Améliorer la conservation : allonger les durées de validité pour réduire les destructions
Réviser les dates de péremption constitue une piste prometteuse. Les études de stabilité montrent que de nombreux médicaments conservent leur efficacité bien au-delà des délais réglementaires actuels. Allonger de six mois la durée de conservation des antalgiques courants réduirait les destructions de 20 à 30 %. Pour l'Assurance Maladie, cela signifie moins de rachats, moins de gaspillage, moins de dépenses. Les laboratoires devront investir dans des études complémentaires, mais le gain collectif justifie largement cet effort.
Optimiser la dispensation : mieux cibler les prescriptions « si besoin »
Revoir les pratiques de prescription conditionnelle limiterait les achats superflus. Former les médecins à évaluer plus finement la probabilité d'utilisation réelle permettrait d'éviter des milliers de boîtes inutiles. Les avancées thérapeutiques, comme les traitements ciblés, réduisent déjà le recours aux antalgiques systématiques. Encourager ces alternatives diminuerait mécaniquement le gaspillage. Les pharmaciens pourraient également proposer des conditionnements réduits pour les prescriptions « au cas où », facturés proportionnellement.

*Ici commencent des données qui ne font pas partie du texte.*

(** * Rajhi credit-card statement importer: a shallow embedding

    The program is [src/rajhi_importer/rajhi_importer.py], a beangulp
    importer.  Its class [Importer] is embedded below, method by method, over
    explicit models of the Python values it works on:

    - [str] is [string]; a character is an [ascii].  Text outside ASCII is
      carried as the bytes of its UTF-8 encoding: the digit, whitespace,
      line-end and upper-case classes below are the ASCII ones (Unicode
      digits, spaces and line ends beyond ASCII are not recognised), and a
      byte above 127 counts as a word character for [\b].  On ASCII text
      the classes are Python's; a statement below that holds of such text
      only names [ascii_text] among its hypotheses.
    - an exception is a value of [exn], and a computation that may raise has
      type [result A];
    - the [re] module is a backtracking matcher over the syntax tree that
      [re_compile] reads from the pattern text, so every pattern of the source
      appears below as the very string the source holds;
    - [Decimal], [datetime.date] and the beancount tuples are records. *)

From Stdlib Require Import String Ascii List Bool Arith ZArith Lia.
Import ListNotations.

Local Open Scope string_scope.
Local Open Scope list_scope.
Local Open Scope nat_scope.

(** ** Exceptions *)

Inductive exn : Type :=
| TypeError
| ValueError
| UnboundLocalError
| NameError
| IndexError
| ReError
| Overflow.

Inductive result (A : Type) : Type :=
| Ok (a : A)
| Raise (e : exn).

Arguments Ok {A} a.
Arguments Raise {A} e.

Definition bind {A B : Type} (x : result A) (f : A -> result B) : result B :=
  match x with
  | Ok a => f a
  | Raise e => Raise e
  end.

Notation "x <- c1 ;; c2" := (bind c1 (fun x => c2))
  (at level 61, c1 at next level, right associativity).

(** ** Characters *)

Definition chr (n : nat) : ascii := ascii_of_nat n.
Definition ord (c : ascii) : nat := nat_of_ascii c.

Definition nl : ascii := chr 10.

Definition between (lo hi : nat) (c : ascii) : bool :=
  (lo <=? ord c) && (ord c <=? hi).

Definition is_digit (c : ascii) : bool := between 48 57 c.

(** [str.isspace] on one character: tab, line feed, vertical tab, form feed,
    carriage return, the four separators 28..31 and the space. *)
Definition is_space (c : ascii) : bool :=
  between 9 13 c || between 28 31 c || (ord c =? 32).

(** [\w]: letters, digits and the underscore. *)
Definition is_word (c : ascii) : bool :=
  between 48 57 c || between 65 90 c || between 97 122 c
  || (ord c =? 95) || (128 <=? ord c).

(** ** [str] methods *)

Definition chars (s : string) : list ascii := list_ascii_of_string s.
Definition text_of (l : list ascii) : string := string_of_list_ascii l.

Fixpoint lstrip_chars (l : list ascii) : list ascii :=
  match l with
  | c :: l' => if is_space c then lstrip_chars l' else l
  | [] => []
  end.

(** [s.strip()] *)
Definition strip (s : string) : string :=
  text_of (rev (lstrip_chars (rev (lstrip_chars (chars s))))).

(** [sep.join(parts)] *)
Fixpoint join (sep : string) (parts : list string) : string :=
  match parts with
  | [] => ""
  | [p] => p
  | p :: rest => (p ++ sep ++ join sep rest)%string
  end.

(** [s.split('\n')]: [cur] is the piece being read, reversed. *)
Fixpoint split_on (sep : ascii) (cur : list ascii) (l : list ascii) : list string :=
  match l with
  | [] => [text_of (rev cur)]
  | c :: l' =>
      if Ascii.eqb c sep then text_of (rev cur) :: split_on sep [] l'
      else split_on sep (c :: cur) l'
  end.

Definition split_nl (s : string) : list string := split_on nl [] (chars s).

(** [s.splitlines()].  A line ends at "\n", "\r", "\r\n", "\v", "\f" and the
    separators 28, 29 and 30.  No empty last line is produced after a final
    line end. *)
Definition is_linebreak (c : ascii) : bool :=
  between 10 13 c || between 28 30 c.

Fixpoint splitlines_from (cur : list ascii) (l : list ascii) : list string :=
  let flush := text_of (rev cur) in
  match l with
  | [] => match cur with [] => [] | _ => [flush] end
  | c :: l' =>
      if (ord c =? 13) then
        match l' with
        | d :: l'' =>
            if (ord d =? 10) then flush :: splitlines_from [] l''
            else flush :: splitlines_from [] l'
        | [] => [flush]
        end
      else if is_linebreak c then flush :: splitlines_from [] l'
      else splitlines_from (c :: cur) l'
  end.

Definition splitlines (s : string) : list string := splitlines_from [] (chars s).

Fixpoint is_prefix (p l : list ascii) : bool :=
  match p, l with
  | [], _ => true
  | a :: p', b :: l' => Ascii.eqb a b && is_prefix p' l'
  | _ :: _, [] => false
  end.

Fixpoint occurs_in (p l : list ascii) : bool :=
  is_prefix p l ||
  match l with
  | [] => false
  | _ :: l' => occurs_in p l'
  end.

(** [sub in s] *)
Definition contains (sub s : string) : bool := occurs_in (chars sub) (chars s).

(** * The [re] module

    The fragment of the pattern language that the importer uses: literals,
    [.], [^], [$], the escapes [\d \s \w \D \S \W \b \A \n \t \r \f \v]
    and escaped punctuation, character sets with ranges and negation, groups
    (capturing and [(?:...)]), alternation, and the quantifiers
    [* + ? {m} {m,} {m,n}] with their lazy forms.  Every pattern the source
    holds is in the fragment.  A pattern that comes from outside, the
    configured token of [identify], need not be: flags, look-around,
    back-references, named groups, possessive quantifiers, [\B], [\Z], the
    numeric escapes and the upper-case classes inside a set are not read,
    and the classes are those of ASCII text. *)

Inductive citem : Type :=
| CRange (lo hi : ascii)
| CDigit
| CSpace
| CWord.

Inductive regex : Type :=
| Empty
| Lit (c : ascii)
| Any
| CharSet (negated : bool) (items : list citem)
| Bol
| Eol
| WordB
| Cat (r1 r2 : regex)
| Alt (r1 r2 : regex)
| Repeat (lo : nat) (hi : option nat) (lazy : bool) (r : regex)
| Group (n : nat) (r : regex).

(** ** Reading a pattern *)

Definition is_alnum (c : ascii) : bool :=
  between 48 57 c || between 65 90 c || between 97 122 c.

Definition ceq (c : ascii) (s : string) : bool :=
  match s with
  | String d EmptyString => Ascii.eqb c d
  | _ => false
  end.

(** The character a control escape stands for. *)
Definition control_escape (c : ascii) : option ascii :=
  if ceq c "n" then Some (chr 10)
  else if ceq c "t" then Some (chr 9)
  else if ceq c "r" then Some (chr 13)
  else if ceq c "f" then Some (chr 12)
  else if ceq c "v" then Some (chr 11)
  else if is_alnum c then None
  else Some c.

Definition class_escape (c : ascii) : option citem :=
  if ceq c "d" then Some CDigit
  else if ceq c "s" then Some CSpace
  else if ceq c "w" then Some CWord
  else if ceq c "b" then Some (CRange (chr 8) (chr 8))
  else option_map (fun x => CRange x x) (control_escape c).

Definition atom_escape (c : ascii) : option regex :=
  if ceq c "d" then Some (CharSet false [CDigit])
  else if ceq c "s" then Some (CharSet false [CSpace])
  else if ceq c "w" then Some (CharSet false [CWord])
  else if ceq c "D" then Some (CharSet true [CDigit])
  else if ceq c "S" then Some (CharSet true [CSpace])
  else if ceq c "W" then Some (CharSet true [CWord])
  else if ceq c "b" then Some WordB
  else if ceq c "A" then Some Bol
  else option_map Lit (control_escape c).

(** The range from one item of a set to another: both ends have to be
    single characters, in their order. *)
Definition range_item (a b : citem) : option citem :=
  match a, b with
  | CRange lo lo', CRange hi hi' =>
      if Ascii.eqb lo lo' && Ascii.eqb hi hi' && (ord lo <=? ord hi)
      then Some (CRange lo hi)
      else None
  | _, _ => None
  end.
(** * Principal component analysis: the numeric core of the notebook

    The notebook [12_principal_components_analysis.ipynb] computes a PCA by
    hand with numpy:

<<
    Xbar  = X.mean(axis=0)
    Sigma = 1./(len(X)-1)*np.dot((X-Xbar).T,(X-Xbar))
    lamda,R = np.linalg.eig(Sigma)
    idx   = lamda.argsort()[::-1]
    lamda = lamda[idx]
    R     = R[:,idx]
    X_new = np.dot(X-Xbar,R)
    variance_fraction = lamda/lamda.sum()
    X_new[:,1] = 0
    X_simplified = np.dot(X_new,R.T) + Xbar
>>

    The embedding below follows these cells line by line.  A numpy array of
    shape (m,n) is a matrix ['M[F]_(m,n)] over an ordered field [F]: the
    arithmetic of the cells is read as exact arithmetic, so that an equation
    proved here is the equation that the floating-point run approximates.
    The eigen-solver [np.linalg.eig] is LAPACK code outside the notebook; it
    enters as a function argument [eig], and what a statement needs from it
    is a hypothesis on the one call that the notebook makes. *)

From HB Require Import structures.
From mathcomp Require Import boot order algebra.

Set Implicit Arguments.
Unset Strict Implicit.
Unset Printing Implicit Defensive.

Import Order.TTheory GRing.Theory Num.Theory.
Local Open Scope ring_scope.

(** ** Results of Python scalar arithmetic *)

(** [1./(len(X)-1)] divides two Python scalars: a zero divisor raises
    [ZeroDivisionError] and the cell stops. *)
Inductive pyresult (T : Type) : Type :=
| Ok of T
| ZeroDivisionError.

Arguments ZeroDivisionError {T}.

Definition is_ok (T : Type) (r : pyresult T) : bool :=
  if r is Ok _ then true else false.

Definition pybind (T U : Type) (r : pyresult T) (k : T -> pyresult U) :
  pyresult U :=
  if r is Ok x then k x else ZeroDivisionError.

Section PCA.

Variable F : realFieldType.

(** The solver interface: eigenvalues as a row, eigenvectors as columns. *)
Definition eigensolver : Type :=
  forall n : nat, 'M[F]_n -> 'rV[F]_n * 'M[F]_n.

(** ** numpy primitives used by the cells *)

(** [a / b] on Python floats. *)
Definition pydiv (a b : F) : pyresult F :=
  if b == 0 then ZeroDivisionError else Ok (a / b).

(** [len(X)], a Python int. *)
Definition len (m n : nat) (X : 'M[F]_(m, n)) : int := m%:Z.

(** [X.mean(axis=0)]: per-column mean.  (For [m = 0] numpy answers nan with a
    warning; statements about the mean assume at least one sample.) *)
Definition mean_axis0 (m n : nat) (X : 'M[F]_(m, n)) : 'rV[F]_n :=
  \row_j ((\sum_i X i j) / m%:R).

(** [X - v] and [X + v] with [v] of shape (n,): broadcast over the rows. *)
Definition bsub (m n : nat) (X : 'M[F]_(m, n)) (v : 'rV[F]_n) : 'M[F]_(m, n) :=
  \matrix_(i, j) (X i j - v 0 j).

Definition badd (m n : nat) (X : 'M[F]_(m, n)) (v : 'rV[F]_n) : 'M[F]_(m, n) :=
  \matrix_(i, j) (X i j + v 0 j).

(** [np.dot(A, B)] on two 2-d arrays. *)
Definition dot (m n p : nat) (A : 'M[F]_(m, n)) (B : 'M[F]_(n, p)) :
  'M[F]_(m, p) := A *m B.

(** The comparison of two positions of an array by their values. *)
Definition asc (n : nat) (w : 'rV[F]_n) : rel 'I_n :=
  fun i j => w 0 i <= w 0 j.

(** [lamda.argsort()]: the indices in ascending order of value.  For the
    short arrays of the notebook numpy's default sort is an insertion sort,
    which keeps equal values in index order; [sort] is stable as well. *)
Definition argsort (n : nat) (w : 'rV[F]_n) : n.-tuple 'I_n :=
  sort_tuple (asc w) (ord_tuple n).

(** [a[::-1]] *)
Definition reversed (n : nat) (T : Type) (t : n.-tuple T) : n.-tuple T :=
  rev_tuple t.

(** [lamda[idx]] and [R[:,idx]]: fancy indexing by an index array. *)
Definition take_idx (n : nat) (w : 'rV[F]_n) (ix : n.-tuple 'I_n) : 'rV[F]_n :=
  \row_j w 0 (tnth ix j).

Definition take_cols_idx (m n : nat) (V : 'M[F]_(m, n)) (ix : n.-tuple 'I_n) :
  'M[F]_(m, n) :=
  \matrix_(i, j) V i (tnth ix j).

(** [Z[:,:k]]: a slice keeps the columns that exist, [min k n] of them. *)
Definition slice_cols (m n : nat) (k : nat) (Z : 'M[F]_(m, n)) :
  'M[F]_(m, minn k n) :=
  \matrix_(i, j) Z i (widen_ord (geq_minr k n) j).

(** [Z[:,c] = 0]: one column overwritten with zero. *)
Definition zero_col (m n : nat) (c : nat) (Z : 'M[F]_(m, n)) : 'M[F]_(m, n) :=
  \matrix_(i, j) (if (j : nat) == c then 0 else Z i j).

(** The same assignment for every column from [k] on, which is how a
    projection is cut down to its first [k] coordinates before it is
    mapped back ([X_new[:,1] = 0] is the case n = 2, k = 1). *)
Definition zero_cols_from (m n : nat) (k : nat) (Z : 'M[F]_(m, n)) :
  'M[F]_(m, n) :=
  \matrix_(i, j) (if (k <= j)%N then 0 else Z i j).

(** [lamda.sum()] *)
Definition np_sum (n : nat) (w : 'rV[F]_n) : F := \sum_j w 0 j.

(** [np.cumsum(v)] *)
Definition cumsum (n : nat) (v : 'rV[F]_n) : 'rV[F]_n :=
  \row_j \sum_(i < n | (i <= j)%N) v 0 i.

(** ** The cells *)

(** [Xbar = X.mean(axis=0)] *)
Definition Xbar (m n : nat) (X : 'M[F]_(m, n)) : 'rV[F]_n := mean_axis0 X.

(** [Sigma = 1./(len(X)-1)*np.dot((X-Xbar).T,(X-Xbar))] *)
Definition Sigma (m n : nat) (X : 'M[F]_(m, n)) : pyresult 'M[F]_n :=
  pybind (pydiv 1 ((len X - 1)%:~R))
    (fun c => Ok (c *: dot (bsub X (Xbar X))^T (bsub X (Xbar X)))).

(** [idx = lamda.argsort()[::-1]] *)
Definition idx (n : nat) (lamda : 'rV[F]_n) : n.-tuple 'I_n :=
  reversed (argsort lamda).

(** What the fitting cells leave behind: the mean, the sorted eigenvalues
    and the matrix whose columns are the sorted eigenvectors. *)
Record model (n : nat) : Type := Model {
  model_Xbar : 'rV[F]_n;
  model_lamda : 'rV[F]_n;
  model_R : 'M[F]_n
}.

(** [lamda = lamda[idx]; R = R[:,idx]] *)
Definition sort_eig (n : nat) (wV : 'rV[F]_n * 'M[F]_n) :
  'rV[F]_n * 'M[F]_n :=
  (take_idx wV.1 (idx wV.1), take_cols_idx wV.2 (idx wV.1)).

(** The fitting cells in sequence. *)
Definition fit (eig : eigensolver) (m n : nat) (X : 'M[F]_(m, n)) :
  pyresult (model n) :=
  pybind (Sigma X) (fun S =>
    let lR := sort_eig (eig n S) in
    Ok (Model (Xbar X) lR.1 lR.2)).

(** [X_new = np.dot(X-Xbar,R)]; the same line projects held-out data
    ([X_new_test = np.dot(X_test-Xbar,R)]). *)
Definition X_new (n : nat) (M : model n) (m : nat) (X : 'M[F]_(m, n)) :
  'M[F]_(m, n) :=
  dot (bsub X (model_Xbar M)) (model_R M).

(** [X_new[:,:k]]: the first k principal coordinates. *)
Definition X_new_k (n : nat) (M : model n) (k : nat) (m : nat)
  (X : 'M[F]_(m, n)) : 'M[F]_(m, minn k n) :=
  slice_cols k (X_new M X).

(** [X_simplified = np.dot(X_new,R.T) + Xbar] *)
Definition X_simplified (n : nat) (M : model n) (m : nat) (Z : 'M[F]_(m, n)) :
  'M[F]_(m, n) :=
  badd (dot Z (model_R M)^T) (model_Xbar M).

(** [variance_fraction = lamda/lamda.sum()].  numpy divides an array by a
    scalar without raising: with a zero divisor every entry is nan or inf.
    [None] stands for that array of non-finite values. *)
Definition variance_fraction (n : nat) (lamda : 'rV[F]_n) : option 'rV[F]_n :=
  if (np_sum lamda == 0) && (0 < n)%N then None
  else Some (\row_j (lamda 0 j / np_sum lamda)).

Enjeu budgétaire : quand moins de gaspillage rime avec plus de rentabilité
L'étude Perimed ouvre une voie inédite vers la rationalisation des dépenses pharmaceutiques. Réduire le gaspillage de 30 % libérerait entre 850 millions et 1,15 milliard d'euros annuels, réinvestissables dans l'innovation thérapeutique ou le remboursement de nouveaux traitements. Les réflexions engagées en France et en Europe visent une harmonisation des bonnes pratiques. Chaque euro économisé sur les médicaments jetés finance directement l'accès aux soins pour tous. L'ANSM et l'Assurance Maladie appellent désormais l'ensemble des acteurs (prescripteurs, pharmaciens, industriels, patients) à s'emparer des leviers identifiés. Le gaspillage n'est pas une fatalité : c'est un dysfonctionnement économique corrigeable, à condition d'agir sur toute la chaîne.